Definition gCubeVertices : list SimpleVertex :=
  mkSimpleVertex (mkCVector3 (of_Z (-1)) (of_Z 1) (of_Z (-1)))
                 (of_Z 1, decimal 3 10, decimal 3 10, of_Z 0)
  :: mkSimpleVertex (mkCVector3 (of_Z 1) (of_Z 1) (of_Z (-1)))
                    (of_Z 1, decimal 5 10, decimal 5 10, of_Z 0)
  :: mkSimpleVertex (mkCVector3 (of_Z (-1)) (of_Z (-1)) (of_Z (-1)))
                    (of_Z 1, decimal 6 10, decimal 6 10, of_Z 0)
  :: mkSimpleVertex (mkCVector3 (of_Z 1) (of_Z (-1)) (of_Z (-1)))
                    (of_Z 1, decimal 8 10, decimal 8 10, of_Z 0)
  :: mkSimpleVertex (mkCVector3 (of_Z 1) (of_Z (-1)) (of_Z 1))
                    (of_Z 1, decimal 8 10, decimal 8 10, of_Z 0)
  :: mkSimpleVertex (mkCVector3 (of_Z 1) (of_Z 1) (of_Z 1))
                    (of_Z 1, decimal 8 10, decimal 8 10, of_Z 0)
  :: mkSimpleVertex (mkCVector3 (of_Z (-1)) (of_Z 1) (of_Z 1))
                    (of_Z 1, decimal 8 10, decimal 8 10, of_Z 0)
  :: mkSimpleVertex (mkCVector3 (of_Z (-1)) (of_Z (-1)) (of_Z 1))
                    (of_Z 1, decimal 8 10, decimal 8 10, of_Z 0)
  :: nil.

Definition gCubeNumVertices : nat := length gCubeVertices.

(** The index array, as written: one strip. *)
Definition gCubeIndices : list nat :=
  0 :: 1 :: 2 :: 3 :: 4 :: 1 :: 5 :: 0 :: 6 :: 2 :: 7 :: 4 :: 6 :: 5 :: nil.

Definition gCubeNumIndices : nat := length gCubeIndices.

(** The twelve triangles of the comment above the index array
    (ABC, BCD, CDE, DEB, EBF, BFA, FAG, AGC, GCH, CHE, HEG, EGF). *)
Definition commented_triangles : list (nat * nat * nat) :=
  (0, 1, 2) :: (1, 2, 3) :: (2, 3, 4) :: (3, 4, 1) :: (4, 1, 5) :: (1, 5, 0)
  :: (5, 0, 6) :: (0, 6, 2) :: (6, 2, 7) :: (2, 7, 4) :: (7, 4, 6) :: (4, 6, 5)
  :: nil.

(** The triangles of a strip, the topology [RenderScene] selects: every three
    consecutive indices. *)
Fixpoint strip_triangles (l : list nat) : list (nat * nat * nat) :=
  match l with
  | a :: (b :: c :: _) as rest => (a, b, c) :: strip_triangles rest
  | _ => nil
  end.

(** The six faces of the cube: a coordinate and the value it has there. *)
Inductive axis : Type := AxisX | AxisY | AxisZ.

Definition coordinate (a : axis) (v : CVector3 float) : float :=
  match a with
  | AxisX => x v
  | AxisY => y v
  | AxisZ => z v
  end.

Definition faces : list (axis * Z) :=
  (AxisX, (-1)%Z) :: (AxisX, 1%Z) :: (AxisY, (-1)%Z) :: (AxisY, 1%Z)
  :: (AxisZ, (-1)%Z) :: (AxisZ, 1%Z) :: nil.

(** The vertex an index selects lies on the face. *)
Definition vertex_on (face : axis * Z) (i : nat) : bool :=
  match nth_error gCubeVertices i with
  | Some v => eqb (coordinate (fst face) (position v)) (of_Z (snd face))
  | None => false
  end.

Definition triangle_on (face : axis * Z) (t : nat * nat * nat) : bool :=
  let '(a, b, c) := t in
  vertex_on face a && vertex_on face b && vertex_on face c.

(** The number of triangles of [l] on a face. *)
Definition triangles_on (face : axis * Z) (l : list (nat * nat * nat)) : nat :=
  length (filter (triangle_on face) l).
End Scene.

(** ** More concrete inputs *)

Module MoreInputs.
Import Binary32 Inputs.

(** The scaling by (2, 4, 5), over the reals. *)
Definition stretched : CMatrix4x4 R :=
  ints IZR 2 0 0 0
           0 4 0 0
           0 0 5 0
           0 0 0 1.

(** [sheared] with a last column that is not affine. *)
Definition projective : CMatrix4x4 R :=
  ints IZR 2 0 0 7
           0 1 1 8
           0 0 1 9
           5 0 (-3) 4.

(** A memory with [counting] at address 0 and the identity elsewhere. *)
Definition two_objects : memory :=
  fun p => match p with
           | O => counting
           | _ => MatrixIdentity
           end.

(** The inverse of [sheared], written out. *)
Definition sheared_inverse : CMatrix4x4 R :=
  mkCMatrix4x4 (1 / 2)%R 0%R 0%R 0%R
               0%R 1%R (-1)%R 0%R
               0%R 0%R 1%R 0%R
               (-5 / 2)%R 0%R 3%R 1%R.

(** [counting] with (7, 8, 9) in row 3. *)
Definition counting_moved : CMatrix4x4 float :=
  ints of_Z 1 2 3 4
            5 6 7 8
            9 10 11 12
            7 8 9 16.

(** Row 3 of [counting]. *)
Definition last_row : CVector3 float :=
  mkCVector3 (of_Z 13) (of_Z 14) (of_Z 15).

Definition factors : CVector3 R := mkCVector3 2%R 4%R 5%R.

(** Every key held. *)
Definition all_keys : Scene.KeyCode -> bool := fun _ => true.
End MoreInputs.

(** ** Comparing floats up to a tolerance *)

Module Tolerance.
Import Binary32 Inputs.

(** The tolerance the identities are meant up to on floats: [1e-5f]. *)
Definition tolerance : float := SFdiv prec emax (of_Z 1) (of_Z 100000).

(** [fabs(a - b) <= 1e-5f]; false as soon as a NaN is involved. *)
Definition within_tolerance (a b : float) : bool :=
  SFleb (SFabs (SFsub prec emax a b)) tolerance.

Definition matrix_within_tolerance (A B : CMatrix4x4 float) : bool :=
  all_members (fun f => within_tolerance (get f A) (get f B)).

(** The integer a float is, when it is one. *)
Definition integer_value (a : float) : option Z :=
  match a with
  | S754_zero _ => Some 0%Z
  | S754_finite s m (Zneg k) =>
      if (Zpos m mod 2 ^ Zpos k =? 0)%Z
      then Some (cond_Zopp s (Zpos m / 2 ^ Zpos k))
      else None
  | S754_finite s m e => Some (cond_Zopp s (Zpos m * 2 ^ e))
  | _ => None
  end.

(** The sixteen members in declaration order, as integers. *)
Definition integer_members (M : CMatrix4x4 float) : list (option Z) :=
  map (fun f => integer_value (get f M))
      (E00 :: E01 :: E02 :: E03 :: E10 :: E11 :: E12 :: E13
       :: E20 :: E21 :: E22 :: E23 :: E30 :: E31 :: E32 :: E33 :: nil).

(** An affine matrix of small integers whose 3x3 block has determinant 5:
    its third row is nearly four times the second plus twice the first. *)
Definition nearly_singular_at {F : Type} (num : Z -> F) : CMatrix4x4 F :=
  ints num 265 140 155 0
           (-181) 243 269 0
           (-14) 1009 1117 0
           0 0 0 1.

Definition nearly_singular : CMatrix4x4 float := nearly_singular_at of_Z.
End Tolerance.

(** ** Properties that hold for every arithmetic

    Nothing below uses a law of the scalar operations: the statements hold
    for the reals and, bit for bit, for [float]. *)

Section Generic.
Context {F : Type} `{Arith F}.
Local Open Scope arith_scope.

(** Two matrices are equal when their sixteen members are. *)
Lemma matrix_eq
  (a00 a01 a02 a03 a10 a11 a12 a13 a20 a21 a22 a23 a30 a31 a32 a33
   b00 b01 b02 b03 b10 b11 b12 b13 b20 b21 b22 b23 b30 b31 b32 b33 : F) :
  a00 = b00 -> a01 = b01 -> a02 = b02 -> a03 = b03 ->
  a10 = b10 -> a11 = b11 -> a12 = b12 -> a13 = b13 ->
  a20 = b20 -> a21 = b21 -> a22 = b22 -> a23 = b23 ->
  a30 = b30 -> a31 = b31 -> a32 = b32 -> a33 = b33 ->
  mkCMatrix4x4 a00 a01 a02 a03 a10 a11 a12 a13 a20 a21 a22 a23 a30 a31 a32 a33
  = mkCMatrix4x4 b00 b01 b02 b03 b10 b11 b12 b13 b20 b21 b22 b23 b30 b31 b32 b33.
Proof. intros; subst; reflexivity. Qed.

Lemma member_at_offset (f : field) : member_at (offset f) = Some f.
Proof. destruct f; reflexivity. Qed.

Lemma member_at_inv (i : Z) (f : field) : member_at i = Some f -> i = offset f.
Proof.
  destruct i as [|p|p]; simpl; try discriminate.
  - intros E; injection E as <-; reflexivity.
  - repeat (destruct p as [p|p|]; simpl; try discriminate);
      intros E; injection E as <-; reflexivity.
Qed.

Lemma get_set_same (f : field) (v : F) (M : CMatrix4x4 F) : get f (set f v M) = v.
Proof. destruct M, f; reflexivity. Qed.

Lemma get_set_other (f g : field) (v : F) (M : CMatrix4x4 F) :
  f <> g -> get g (set f v M) = get g M.
Proof. intros Hfg; destruct M, f, g; try reflexivity; contradiction Hfg; reflexivity. Qed.

Lemma wr_same (h : memory) (p : addr) (f : field) (v : F) :
  wr h p f v p = set f v (h p).
Proof. unfold wr; rewrite Nat.eqb_refl; reflexivity. Qed.

Lemma wr_other (h : memory) (p q : addr) (f : field) (v : F) :
  q <> p -> wr h p f v q = h q.
Proof. intros Hq; unfold wr; apply Nat.eqb_neq in Hq; rewrite Hq; reflexivity. Qed.

(** A group of statements writes [*this] only. *)
Ltac row_frame :=
  let Hq := fresh "Hq" in
  intros Hq; apply Nat.eqb_neq in Hq;
  cbv beta zeta delta [inplace_row0 inplace_row1 inplace_row2 inplace_row3 wr];
  rewrite Hq; reflexivity.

-=-=-

# Aim of the task:
The lines to output run from the one containing "Proof. destruct M, f; reflexivity. Qed." to the last line of the entries; give them back exactly.

# Written answer:
Proof. destruct M, f; reflexivity. Qed.

Lemma get_set_other (f g : field) (v : F) (M : CMatrix4x4 F) :
  f <> g -> get g (set f v M) = get g M.
Proof. intros Hfg; destruct M, f, g; try reflexivity; contradiction Hfg; reflexivity. Qed.

Lemma wr_same (h : memory) (p : addr) (f : field) (v : F) :
  wr h p f v p = set f v (h p).
Proof. unfold wr; rewrite Nat.eqb_refl; reflexivity. Qed.

Lemma wr_other (h : memory) (p q : addr) (f : field) (v : F) :
  q <> p -> wr h p f v q = h q.
Proof. intros Hq; unfold wr; apply Nat.eqb_neq in Hq; rewrite Hq; reflexivity. Qed.

(** A group of statements writes [*this] only. *)
Ltac row_frame :=
  let Hq := fresh "Hq" in
  intros Hq; apply Nat.eqb_neq in Hq;
  cbv beta zeta delta [inplace_row0 inplace_row1 inplace_row2 inplace_row3 wr];
  rewrite Hq; reflexivity.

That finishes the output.